The UK's Rolls-Royce Holdings Plc is considering realigning with former US partner United Technologies Corp to make an entry into the market for engines for narrow-bodied aircraft to compete with General Electric Co.

''I continue to believe we need to have a partner, UTC is an obvious partner for us,'' CEO John Rishton said at a shareholder meeting in London. ''It's certainly a possibility but no decisions have been made.''

Since Rolls-Royce exited the short-haul segment four years ago, the type of aircraft had grown to represent about 75 per cent of the aircraft engine market by volume and half by value, which made it important for the London-based engine-maker to reassert itself, according to Rishton, who would be succeeded as CEO by Warren East on 2 July.

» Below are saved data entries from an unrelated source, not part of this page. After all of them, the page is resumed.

(* ===== verification/AuthDb.v ===== *)
(** The tables of the auth module: the rows of src/prisma/schema/auth.prisma that the customer
    side reads and writes, Better Auth's own user and session tables, and the operations of Better
    Auth's internal adapter the module relies on.

    The audit log, the identifiers and the investment tables are those of [Db]. *)

From Stdlib Require Import String.
From S2P Require Import Prelude JsString DateTime IntakePolicy Db.

Module AuthDb.

(** ** Rows *)

Module Acct.
Record t := mk {
  id : string; betterAuthUserId : string; protectedContactEmail : option string; status : AccountStatus;
  createdAt : Z; updatedAt : Z }.
Definition set_status (st : AccountStatus) (at_ : Z) (a : t) : t :=
  mk (id a) (betterAuthUserId a) (protectedContactEmail a) st (createdAt a) at_.
End Acct.

Module StaffRole.
Record t := mk {
  id : string; accountId : string; role : string; legalPracticeId : option string; appraisalFirmId : option string;
  grantedAt : Z; revokedAt : option Z }.
End StaffRole.

Module Login.
Record t := mk {
  id : string; accountId : string; methodType : LoginMethod; providerSubject : string; linkedAt : Z;
  linkedViaFreshAuth : bool }.
End Login.

Module DeviceStatus.
Inductive t := active | revoked.
#[global] Instance eq_dec : EqDecision t.
Proof. solve_decision. Defined.
End DeviceStatus.

Module Device.
Record t := mk {
  deviceId : string; accountId : string; betterAuthUserId : string; dpopJkt : string; bioJkt : string;
  biometricPublicJwk : json; platform : string; attestationMetadata : json; status : DeviceStatus.t;
  revokedAt : option Z; revocationReason : option string; createdAt : Z; lastSeenAt : Z }.
Definition set_revoked (at_ : Z) (reason : string) (d : t) : t :=
  mk (deviceId d) (accountId d) (betterAuthUserId d) (dpopJkt d) (bioJkt d) (biometricPublicJwk d) (platform d)
    (attestationMetadata d) DeviceStatus.revoked (Some at_) (Some reason) (createdAt d) (lastSeenAt d).
Definition set_lastSeenAt (at_ : Z) (d : t) : t :=
  mk (deviceId d) (accountId d) (betterAuthUserId d) (dpopJkt d) (bioJkt d) (biometricPublicJwk d) (platform d)
    (attestationMetadata d) (status d) (revokedAt d) (revocationReason d) (createdAt d) at_.
Definition is_active (d : t) : bool := bool_decide (status d = DeviceStatus.active).
End Device.

Module Challenge.
Record t := mk {
  challenge : string; purpose : string; dpopJkt : string; deviceId : option string; expiresAt : Z;
  consumedAt : option Z }.
Definition set_consumedAt (at_ : Z) (c : t) : t :=
  mk (challenge c) (purpose c) (dpopJkt c) (deviceId c) (expiresAt c) (Some at_).
End Challenge.

Module ReplacementCode.
Record t := mk {
  id : string; accountId : string; sessionId : option string; codeHash : string; expiresAt : Z;
  attemptsUsed : Z; consumedAt : option Z; createdAt : Z }.
Definition set_consumedAt (at_ : Z) (c : t) : t :=
  mk (id c) (accountId c) (sessionId c) (codeHash c) (expiresAt c) (attemptsUsed c) (Some at_) (createdAt c).
Definition count_attempt (c : t) : t :=
  mk (id c) (accountId c) (sessionId c) (codeHash c) (expiresAt c) (attemptsUsed c + 1) (consumedAt c) (createdAt c).
End ReplacementCode.

Module RecoveryStatus.
Inductive t := open | approved | rejected | completed.
#[global] Instance eq_dec : EqDecision t.
Proof. solve_decision. Defined.
End RecoveryStatus.

Module RecoveryCase.
Record t := mk {
  id : string; accountId : string; status : RecoveryStatus.t; freshDiditVerificationRef : option string;
  reviewedByPrimary : option string; reviewedBySecondary : option string; cooldownEndsAt : option Z;
  createdAt : Z; resolvedAt : option Z }.
End RecoveryCase.

Module ClosureStatus.
Inductive t := pending | approved | rejected | cancelled.
#[global] Instance eq_dec : EqDecision t.
Proof. solve_decision. Defined.
End ClosureStatus.

Module ClosureRequest.
Record t := mk {
  id : string; accountId : string; status : ClosureStatus.t; reason : option string; requestedAt : Z;
  resolvedAt : option Z; resolvedBy : option string; resolutionNote : option string }.
End ClosureRequest.

(** auth_user: the columns the module reads. *)
Module User.
Record t := mk {
  id : string; email : string; name : option string; population : string; disabledAt : option Z;
  recoveryRequiredAt : option Z }.
Definition set_recoveryRequiredAt (v : option Z) (u : t) : t :=
  mk (id u) (email u) (name u) (population u) (disabledAt u) v.
End User.

(** auth_session *)
Module BaSession.
Record t := mk {
  id : string; token : string; userId : string; dpopJkt : option string; authenticationLevel : string;
  createdAt : Z; updatedAt : Z; expiresAt : Z }.
#[global] Instance eq_dec : EqDecision t.
Proof. solve_decision. Defined.
End BaSession.

(** auth.sessions, the mirror of auth_session kept for display *)
Module MirrorSession.
Record t := mk {
  id : string; accountId : string; channel : string; status : string; betterAuthUserId : string;
  betterAuthSessionId : option string; authMethodAtLogin : string; createdAt : Z; lastSeenAt : Z; idleExpiresAt : Z;
  absoluteExpiresAt : Z; lastFreshAuthAt : option Z; deviceLabel : option string; userAgentHash : option string;
  revokedAt : option Z; revocationReason : option string }.
Definition set_activity (seenAt : Z) (idle : option Z) (m : t) : t :=
  mk (id m) (accountId m) (channel m) (status m) (betterAuthUserId m) (betterAuthSessionId m) (authMethodAtLogin m)
    (createdAt m) seenAt (default (idleExpiresAt m) idle) (absoluteExpiresAt m) (lastFreshAuthAt m) (deviceLabel m)
    (userAgentHash m) (revokedAt m) (revocationReason m).
Definition set_revoked (at_ : Z) (reason : string) (m : t) : t :=
  mk (id m) (accountId m) (channel m) "revoked" (betterAuthUserId m) (betterAuthSessionId m) (authMethodAtLogin m)
    (createdAt m) (lastSeenAt m) (idleExpiresAt m) (absoluteExpiresAt m) (lastFreshAuthAt m) (deviceLabel m)
    (userAgentHash m) (Some at_) (Some reason).
End MirrorSession.

Record auth := mkAuth {
  abase : db;
  accts : list Acct.t;
  staffRoles : list StaffRole.t;
  logins : list Login.t;
  devices : list Device.t;
  challenges : list Challenge.t;
  codes : list ReplacementCode.t;
  recoveries : list RecoveryCase.t;
  closures : list ClosureRequest.t;
  users : list User.t;
  sessions : list BaSession.t;
  mirror : list MirrorSession.t }.

Definition set_abase v s := mkAuth v (accts s) (staffRoles s) (logins s) (devices s) (challenges s) (codes s) (recoveries s) (closures s) (users s) (sessions s) (mirror s).
Definition set_accts v s := mkAuth (abase s) v (staffRoles s) (logins s) (devices s) (challenges s) (codes s) (recoveries s) (closures s) (users s) (sessions s) (mirror s).
Definition set_staffRoles v s := mkAuth (abase s) (accts s) v (logins s) (devices s) (challenges s) (codes s) (recoveries s) (closures s) (users s) (sessions s) (mirror s).
Definition set_logins v s := mkAuth (abase s) (accts s) (staffRoles s) v (devices s) (challenges s) (codes s) (recoveries s) (closures s) (users s) (sessions s) (mirror s).
Definition set_devices v s := mkAuth (abase s) (accts s) (staffRoles s) (logins s) v (challenges s) (codes s) (recoveries s) (closures s) (users s) (sessions s) (mirror s).
Definition set_challenges v s := mkAuth (abase s) (accts s) (staffRoles s) (logins s) (devices s) v (codes s) (recoveries s) (closures s) (users s) (sessions s) (mirror s).
Definition set_codes v s := mkAuth (abase s) (accts s) (staffRoles s) (logins s) (devices s) (challenges s) v (recoveries s) (closures s) (users s) (sessions s) (mirror s).
Definition set_recoveries v s := mkAuth (abase s) (accts s) (staffRoles s) (logins s) (devices s) (challenges s) (codes s) v (closures s) (users s) (sessions s) (mirror s).
Definition set_closures v s := mkAuth (abase s) (accts s) (staffRoles s) (logins s) (devices s) (challenges s) (codes s) (recoveries s) v (users s) (sessions s) (mirror s).
Definition set_users v s := mkAuth (abase s) (accts s) (staffRoles s) (logins s) (devices s) (challenges s) (codes s) (recoveries s) (closures s) v (sessions s) (mirror s).
Definition set_sessions v s := mkAuth (abase s) (accts s) (staffRoles s) (logins s) (devices s) (challenges s) (codes s) (recoveries s) (closures s) (users s) v (mirror s).
Definition set_mirror v s := mkAuth (abase s) (accts s) (staffRoles s) (logins s) (devices s) (challenges s) (codes s) (recoveries s) (closures s) (users s) (sessions s) v.

(** ** Better Auth's internal adapter

    Third-party code: its operations are parameters, with the documented behaviour the module relies on. *)

Class InternalAdapter := {
  findUserById : string → list User.t → option User.t;
  updateUser : string → (User.t → User.t) → list User.t → list User.t;
  listSessions : string → list BaSession.t → list BaSession.t;
  deleteSession : string → list BaSession.t → list BaSession.t;
  deleteUserSessions : string → list BaSession.t → list BaSession.t }.

Class InternalAdapterLaws (A : InternalAdapter) : Prop := {
  findUserById_spec u l : findUserById u l = find_row (by_id User.id u) l;
  updateUser_spec u f l : updateUser u f l = update_where (by_id User.id u) f l;
  listSessions_spec u l x : In x (listSessions u l) ↔ In x l ∧ BaSession.userId x = u;
  deleteSession_spec k l x : In x (deleteSession k l) ↔ In x l ∧ BaSession.token x ≠ k;
  deleteUserSessions_spec u l x : In x (deleteUserSessions u l) ↔ In x l ∧ BaSession.userId x ≠ u }.

(** ** Shared steps *)

Section WithUlid.
Context (ulid : nat → string).

Definition fresh_id (prefix : string) : txn auth string := λ s,
  let '(k, b) := fresh ulid prefix (abase s) in Ok (k, set_abase b s).

(** [auditLog.create] *)
Definition audit (actor : option string) (action resourceType resourceId : string) (changes : list (string * json))
    (at_ : Z) : txn auth unit :=
  do! k := fresh_id "audit_" in
  twrite (λ s, set_abase (audit_create (AuditLog.mk k actor action resourceType resourceId changes at_) (abase s)) s).

End WithUlid.

(** What a call of another system did: it threw, or it was made.  [fault call] is the error the named
    call throws, if it does. *)
Definition attempt {A} (fault : string → option error) (call : string) (m : io auth A) : io auth A :=
  match fault call with Some e => throw e | None => m end.

Definition no_faults : string → option error := λ _, None.

Definition find_acct (k : string) (s : auth) : option Acct.t := find_row (by_id Acct.id k) (accts s).

(** PrismaAccountRepository.findByBetterAuthUserId *)
Definition findByBetterAuthUserId (userId : string) (s : auth) : option Acct.t :=
  find_row (by_id Acct.betterAuthUserId userId) (accts s).

(** [staffRoles: { where: { revokedAt: null }, take: 1 }] is not empty *)
Definition has_active_role (accountId : string) (s : auth) : bool :=
  exists_row (λ r, bool_decide (StaffRole.accountId r = accountId) && bool_decide (StaffRole.revokedAt r = None)) (staffRoles s).

(** [account.update] of a row, which throws when there is none *)
Definition update_acct (k : string) (f : Acct.t → Acct.t) : txn auth unit := tprim (λ s,
  if exists_row (by_id Acct.id k) (accts s) then Ok (set_accts (update_where (by_id Acct.id k) f (accts s)) s)
  else Err (Thrown "P2025")).

Definition read {A} (f : auth → A) : io auth A := query (λ s, Ok (f s)).

(** Running a call for its outcome, thrown or not. *)
Definition outcome {A} (m : io auth A) : io auth (result A) := λ s, (Ok (m s).1, (m s).2).

(** A direct write outside a transaction. *)
Definition write (f : auth → auth) : io auth unit := λ s, (Ok tt, f s).

(** *** What the shared steps do *)

(** They write nothing but the shared tables. *)
Definition only_base (s s' : auth) : Prop := ∃ b, s' = set_abase b s.

#[export] Instance only_base_preorder : PreOrder only_base.
Proof.
  split.
  - intros s. exists (abase s). by destruct s.
  - intros s1 s2 s3 [b ->] [b' ->]. by exists b'.
Qed.

Lemma new_id_ok ulid p s k s' : fresh_id ulid p s = Ok (k, s') →
  k = String.append p (ulid (ulids (abase s))) ∧ s' = set_abase (set_ulids (S (ulids (abase s))) (abase s)) s.
Proof. unfold fresh_id, fresh. by intros [= <- <-]. Qed.

Lemma audit_base ulid actor action rt ri ch at_ : tx_rel only_base (audit ulid actor action rt ri ch at_).
Proof.
  intros s a s' H. unfold audit in H. inv_tx H. apply new_id_ok in Htx as [-> ->]. by eexists.
Qed.

Lemma update_acct_ok k f s a s' : update_acct k f s = Ok (a, s') →
  (∃ x, In x (accts s) ∧ Acct.id x = k) ∧ s' = set_accts (update_where (by_id Acct.id k) f (accts s)) s.
Proof.
  unfold update_acct. intros H%tprim_ok. destruct (exists_row _ _) eqn:E; [|done]. injection H as <-. split; [|done].
  apply existsb_exists in E as (x & Hx & Ek). exists x. unfold by_id in Ek. boolify. done.
Qed.

(** ** The administrator of customer identities (better-auth-customer-account-administrator.ts) *)

Definition customer_account_target_invalid : error := AppError "authentication.customer_account_target_invalid" 409 [].

Definition assertCustomerUser (user : option User.t) : result User.t :=
  match user with
  | Some u => if bool_decide (User.population u = "staff_partner") then Err customer_account_target_invalid else Ok u
  | None => Err customer_account_target_invalid
  end.

Section Administrator.
Context `{A : InternalAdapter} (fault : string → option error).

Definition find_customer (userId : string) : io auth User.t :=
  await user := attempt fault "findUserById" (read (λ s, findUserById userId (users s))) in
  lift (assertCustomerUser user).

Definition end_sessions (userId : string) : io auth unit :=
  attempt fault "deleteUserSessions" (write (λ s, set_sessions (deleteUserSessions userId (sessions s)) s)).

Definition revokeAllSessions (userId : string) (now : Z) : io auth unit :=
  await _ := find_customer userId in
  await _ := attempt fault "updateUser"
    (write (λ s, set_users (updateUser userId (User.set_recoveryRequiredAt (Some now)) (users s)) s)) in
  end_sessions userId.

Record SessionCounts := mkSessionCounts { revokedSessionCount : nat; deviceSessionCount : nat }.

Definition revokeSessionsForRecoveryCompletion (userId : string) : io auth SessionCounts :=
  await _ := find_customer userId in
  await found := attempt fault "listSessions" (read (λ s, listSessions userId (sessions s))) in
  let device := List.filter (λ x, bool_decide (BaSession.authenticationLevel x = "device_biometric")) found in
  await _ := end_sessions userId in
  ret (mkSessionCounts (length found) (length device)).

Definition clearRecoveryRequired (userId : string) : io auth unit :=
  await _ := find_customer userId in
  attempt fault "clearRecoveryRequired"
    (write (λ s, set_users (updateUser userId (User.set_recoveryRequiredAt None) (users s)) s)).

End Administrator.

End AuthDb.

Rolls-Royce liquidated its 32.5-per cent stake in the International Aero Engines consortium it shared with UTC's Pratt & Whitney for $1.5 billion in 2011, as it stepped away from the market for narrow-bodies. While Rolls now had an orderbook that accounted for about 50 per cent of wide-bodies, GE dominated smaller aircraft with about 75 per cent, according to  Rishton.

''The issue that I am troubled by is the incumbency strength, particularly of GE,'' Rishton said. ''How do you break into a market that has such a dominant player in it? We need a partner to do that.''

Meanwhile, aerospace, defence and marine engineer Rolls-Royce eliminated 1,300 jobs on the same day that it shocked investors by announcing currency moves would hit its revenues this year by as much as £350 million.

According to the firm, most of the UK job losses would come at its Derby civil aerospace site, employing 12,000 staff, and its Bristol plant which has 3,500 workers in defence engineering roles. The job losses would hit both engineers and administrators.

Rolls Royce, which had been through a rough patch, in February, announced its first fall in revenues for a decade. Today it added that sales from its Rolls-Royce Power Systems business in Germany and its marine business in Scandinavia had been hit by the pound strengthening against the euro and Norwegian krona this year.

According to the FTSE 100 group, sales converted from these currencies into sterling had been adversely affected.

It added, however that its profit would not be affected due to the pound weakening against the dollar over part of this year which helped offset the problem.